Bereits seit Jahrzehnten ist das Fürstentum Liechtenstein – im Herzen Europas – als Wirtschaftsstandort für die Verwaltung weltweiten Vermögens bekannt. In diesem Zusammenhang hat die liechtensteinische Stiftung eine lange Tradition und ist ein geeignetes Vehikel, um Vermögen nicht nur über Generationen hinweg zu erhalten, sondern durch eine effektive Vermögensverwaltung auch stetig zu mehren. Zugleich kann die liechtensteinische Stiftung in Form einer Holdinggesellschaft durchaus als idealer Rechtsträger für eine effektive Nachfolgeplanung fungieren, denn das liberale liechtensteinische Stiftungsrecht bietet diesbezüglich weitreichende Gestaltungsmöglichkeiten.


Doch zunächst: Was genau ist eine liechtensteinische Stiftung?

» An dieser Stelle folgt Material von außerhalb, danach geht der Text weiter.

(** *** The skylines during [packSubtree] *)







(** *** Subtrees that end *)












(** C10. For a registered module that belongs to a symmetry group whose
    hierarchy node and ASF-B*-tree exist, on a tree in which the parent
    chain of the hierarchy node ends, [rotateModule] delegates to the
    ASF-B*-tree and then marks the hierarchy node and all of its
    ancestors, whatever the delegated call returned: the marking loop
    stops, and afterwards [modifiedSubtrees] holds what it held before,
    the hierarchy node and its ancestors, and nothing else. Only after
    that does [rotateModule] look at the result, to decide whether to
    repack. When the delegated call returns false, or the tree is not
    packed, [rotateModule] returns the result of the delegated call and
    hands back the marked state. After a delegated call that returned
    false the set has changed, unless the hierarchy node and all of its
    ancestors were marked before. *)
Theorem rotateModule_marks_whatever_the_result
    st (moduleName : string) (module : Module_.t) (group : SymmetryGroup.t)
    (hierarchyNode : nat) (hn : HBStarTreeNode.t) (a : nat) (asfTree : ASF) :
  StdMap.find (modules st) moduleName = Some module ->
  groupOf st moduleName = Some group ->
  StdMap.find (symmetryGroupNodes st) (SymmetryGroup.name group)
    = Some hierarchyNode ->
  nodes st !! hierarchyNode = Some hn ->
  HBStarTreeNode.getASFTree hn = Some a ->
  asfTrees st !! a = Some asfTree ->
  parentChainEnds st hierarchyNode ->
  let delegated := asf_rotateModule asfTree moduleName (modules st) in
  let success := delegated.1.1 in
  let delegatedState :=
    set_modules delegated.2
      (set_asfTrees (<[a := delegated.1.2]> (asfTrees st)) st) in
  let marked := markSubtreeForRepack delegatedState (Some hierarchyNode) in
  markLoopWithin (S (size (nodes st))) delegatedState (Some hierarchyNode)
                 (modifiedSubtrees st)
    = Some (modifiedSubtrees marked) /\
  (forall x, x ∈ modifiedSubtrees marked <->
             x ∈ modifiedSubtrees st \/
             exists k, ancestor st k hierarchyNode = Some x) /\
  (isPacked st && success = false ->
     rotateModule st moduleName = (success, marked)) /\
  (isPacked st && success = true -> repackEnds marked ->
     rotateModule st moduleName = (true, repackAffectedSubtrees marked)) /\
  (success = false ->
     rotateModule st moduleName = (false, marked) /\
     (modifiedSubtrees (rotateModule st moduleName).2 = modifiedSubtrees st
      <-> forall k x, ancestor st k hierarchyNode = Some x ->
                      x ∈ modifiedSubtrees st)).
Proof.
  intros Hmod Hgroup Hnode Hhn Hasf Htree Hends delegated success st1 marked.
  assert (Hanc : forall k, ancestor st1 k hierarchyNode
                           = ancestor st k hierarchyNode)
    by (intros k; by apply ancestor_ext).
  assert (Hends1 : parentChainEnds st1 hierarchyNode).
  { destruct Hends as [k Hk]. exists k. by rewrite Hanc. }
  assert (Hexact : forall x, x ∈ modifiedSubtrees marked <->
            x ∈ modifiedSubtrees st \/
            exists k, ancestor st k hierarchyNode = Some x).
  { intros x. unfold marked. rewrite markSubtreeForRepack_exactly.
    split; (intros [?|(k & Hk)]; [by left|right; exists k]);
      [by rewrite <- Hanc|by rewrite Hanc]. }
  assert (Hrot : rotateModule st moduleName
                 = (success,
                    if isPacked st && success
                    then repackAffectedSubtrees marked else marked)).
  { unfold rotateModule. rewrite Hmod, Hgroup, Hnode, Hhn, Hasf, Htree.
    subst success marked st1 delegated.
    destruct (asf_rotateModule asfTree moduleName (modules st))
      as [[ok asfTree'] mods']. reflexivity. }
  split; [exact (markLoop_stops st1 hierarchyNode Hends1)|].
  split; [exact Hexact|].
  split; [intros Hb; by rewrite Hrot, Hb|].
  split.
  { intros Hb _. rewrite Hrot, Hb.
    apply andb_true_iff in Hb as [_ ->]. done. }
  intros Hfail. rewrite Hrot, Hfail, andb_false_r.
  split; [done|]. cbn [snd]. split.
  - intros Heq k x Hk. rewrite <- Heq. apply Hexact. right. by exists k.
  - intros Hall. apply set_eq. intros x. rewrite Hexact.
    split; [|by left]. intros [?|(k & Hk)]; [done|by apply (Hall k)].
Qed.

Gem. Art. 552 § 1 Abs. 1 S. 1 des Personen- und Gesellschaftsrechts (PGR) ist eine Stiftung ein rechtlich und wirtschaftlich verselbstständigtes Zweckvermögen, das als Verbandsperson (juristische Person) durch die einseitige Willenserklärung des Stifters errichtet wird. Greifbarer wird diese Legaldefinition, wenn man sich vor Augen führt, dass die Stiftung eine eigentümerlose Rechtspersönlichkeit ist. Das heißt, eine liechtensteinische Stiftung befindet sich weder im Eigentum des Stifters noch der Begünstigten – anders als bei Shareholdern, die tatsächliche Eigentümer des Unternehmens sind. Durch die Stiftungserrichtung ist das Stiftungsvermögen somit rechtlich vom Privatvermögen des Stifters getrennt und wird ihm bei entsprechender Ausgestaltung der Stiftung nicht mehr zugerechnet, sodass es vor dem Zugriff Dritter geschützt ist.

 

Dieses Zweckvermögen wird durch den Stiftungsrat handlungsfähig. Dabei bildet der Stiftungsrat jedoch keinen eigenen Willen, sondern agiert im Einklang mit dem Stiftungszweck und orientiert sich am ursprünglichen Willen des Stifters zum Zeitpunkt der Errichtung. Die Stiftungserrichtung erfolgt durch ein einseitiges und nicht empfangsbedürftiges Rechtsgeschäft, das zwingend die Absicht zur Errichtung der Stiftung, die Festlegung des zu widmenden Vermögens (Mindestkapital: 30.000 CHF, EUR oder USD) sowie des Stiftungszwecks umfassen muss.

 

Der Stiftungszweck

Das „Herzstück“ einer Stiftung ist der Stiftungszweck – er definiert ihre Zielsetzung und kann entweder gemeinnützig oder privatnützig ausgestaltet sein. Eine solche Unterscheidung ist eine maßgebliche Entstehungsvoraussetzung der Stiftung und entscheidet darüber, ob eine Eintragung ins Handelsregister erforderlich ist bzw. ob die Stiftung der Stiftungsaufsicht unterliegt.

 

Eine privatnützige Stiftung – in Form einer Familien- oder Holdingstiftung – ist nicht eintragungspflichtig. Es erfolgt lediglich eine sog. Hinterlegung der Gründungsanzeige beim Amt für Justiz; diese ist jedoch nicht konstitutiv und unterliegt zudem grundsätzlich nicht der Stiftungsaufsicht. Daher ist ein ausgewogenes stiftungsinternes Kontrollsystem erforderlich, das Kontrolle und Verwaltung in Einklang bringt, um die nachhaltige Verfolgung des Stiftungszwecks sicherzustellen – ermöglicht durch das liechtensteinische Stiftungsrecht.

 

Im europäischen Wettbewerb sind nicht nur steuerliche Aspekte – die im Fürstentum Liechtenstein durchaus attraktiv sind – ausschlaggebend für die Wahl des Rechtsträgers, sondern auch gesellschaftsrechtliche Gesichtspunkte. Im Kontext der Stiftung ist die interne Governance – also die interne Kontrolle der Organe – von essenzieller Bedeutung, um sicherzustellen, dass das Stiftungsvermögen zweckgemäß verwaltet wird. Dem Stifter werden hierbei durch das liberale Stiftungsrecht zahlreiche Gestaltungsmöglichkeiten eingeräumt. Diese Rechtsform ermöglicht es, das Vermögen langfristig zu sichern und zu verwalten, ohne dass eine direkte Zurechnung zum Stifter erfolgt. Bei entsprechender Ausgestaltung der Stiftung können sowohl zivilrechtliche als auch steuerliche Schutzwirkungen erzielt werden, während der Stifter und seine Familie weiterhin von den Erträgen des Vermögens profitieren. Gleichzeitig kann durch die Stiftung eine langfristige und prosperierende Verbindung von Werten, Vermögen, Unternehmen und Familie sichergestellt werden.